(** Giving up a reference: what remains of the client's references. *)
Lemma remove_ref_ok bound clients shm units c info key : shm_ok bound clients shm units -> bound < 2 ^ 31 -> clients !! c = Some info ->
  let '(info', (removed, refCount)) := RemoveAndGetRefCnt key info in
  info_ok info' /\ (forall id, id <> key -> objectKeys_ info' !! id = objectKeys_ info !! id) /\
  GetRefCount key info' = GetRefCount key info - (if removed then 1 else 0) /\ removed = has_value (objectKeys_ info !! key) /\
  (0 <? refCount) = has_value (objectKeys_ info' !! key) /\ (GetRefCount key info <= 1 -> objectKeys_ info' = delete key (objectKeys_ info) /\ refCount = 0).
Proof.
  intros Hok Hb Hc. pose proof (so_info _ _ _ _ Hok _ _ Hc) as Hi. unfold RemoveAndGetRefCnt, GetRefCount. destruct (objectKeys_ info !! key) as [n|] eqn:E.
  2:{ cbn. rewrite E. split_and!; try done. intros _. split; [|done]. by rewrite delete_id. }
  pose proof (count_bound _ _ _ _ _ _ _ _ Hok Hc E) as Hn. destruct (isUniqueCnt_ info) eqn:Eu.
  - pose proof (io_unique _ Hi Eu _ _ E) as ->. cbn. rewrite lookup_delete, decide_True by done. split_and!; try done.
    + split; cbn; [intros id m [_ Hm]%lookup_delete_Some|intros _ id m [_ Hm]%lookup_delete_Some]; [by apply Hi in Hm|by apply (io_unique _ Hi Eu) in Hm].
    + intros id Hne. by rewrite lookup_delete_ne.
  - rewrite u32_small by (unfold is_u32; lia). cbn. destruct (Z.eqb_spec (n - 1) 0) as [E1|E1].
    + rewrite lookup_delete, decide_True by done. cbn. split_and!; try done; [| |by rewrite E1].
      * split; cbn; [intros id m [_ Hm]%lookup_delete_Some; by apply Hi in Hm|by rewrite Eu].
      * intros id Hne. by rewrite lookup_delete_ne.
    + rewrite lookup_insert, decide_True by done. cbn. split_and!; try done; [| |apply Z.ltb_lt; lia|lia].
      * split; cbn; [intros id m [[<- <-]|[_ Hm]]%lookup_insert_Some; [lia|by apply Hi in Hm]|by rewrite Eu].
      * intros id Hne. by rewrite lookup_insert_ne.
Qed.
==========
• _DESCRIPTION OF THE TASK_: What this exercise asks for is an exact copy of all the records.

• _YOUR SOLUTION_:
(** Giving up a reference: what remains of the client's references. *)
Lemma remove_ref_ok bound clients shm units c info key : shm_ok bound clients shm units -> bound < 2 ^ 31 -> clients !! c = Some info ->
  let '(info', (removed, refCount)) := RemoveAndGetRefCnt key info in
  info_ok info' /\ (forall id, id <> key -> objectKeys_ info' !! id = objectKeys_ info !! id) /\
  GetRefCount key info' = GetRefCount key info - (if removed then 1 else 0) /\ removed = has_value (objectKeys_ info !! key) /\
  (0 <? refCount) = has_value (objectKeys_ info' !! key) /\ (GetRefCount key info <= 1 -> objectKeys_ info' = delete key (objectKeys_ info) /\ refCount = 0).
Proof.
  intros Hok Hb Hc. pose proof (so_info _ _ _ _ Hok _ _ Hc) as Hi. unfold RemoveAndGetRefCnt, GetRefCount. destruct (objectKeys_ info !! key) as [n|] eqn:E.
  2:{ cbn. rewrite E. split_and!; try done. intros _. split; [|done]. by rewrite delete_id. }
  pose proof (count_bound _ _ _ _ _ _ _ _ Hok Hc E) as Hn. destruct (isUniqueCnt_ info) eqn:Eu.
  - pose proof (io_unique _ Hi Eu _ _ E) as ->. cbn. rewrite lookup_delete, decide_True by done. split_and!; try done.
    + split; cbn; [intros id m [_ Hm]%lookup_delete_Some|intros _ id m [_ Hm]%lookup_delete_Some]; [by apply Hi in Hm|by apply (io_unique _ Hi Eu) in Hm].
    + intros id Hne. by rewrite lookup_delete_ne.
  - rewrite u32_small by (unfold is_u32; lia). cbn. destruct (Z.eqb_spec (n - 1) 0) as [E1|E1].
    + rewrite lookup_delete, decide_True by done. cbn. split_and!; try done; [| |by rewrite E1].
      * split; cbn; [intros id m [_ Hm]%lookup_delete_Some; by apply Hi in Hm|by rewrite Eu].
      * intros id Hne. by rewrite lookup_delete_ne.
    + rewrite lookup_insert, decide_True by done. cbn. split_and!; try done; [| |apply Z.ltb_lt; lia|lia].
      * split; cbn; [intros id m [[<- <-]|[_ Hm]]%lookup_insert_Some; [lia|by apply Hi in Hm]|by rewrite Eu].
      * intros id Hne. by rewrite lookup_insert_ne.
Qed.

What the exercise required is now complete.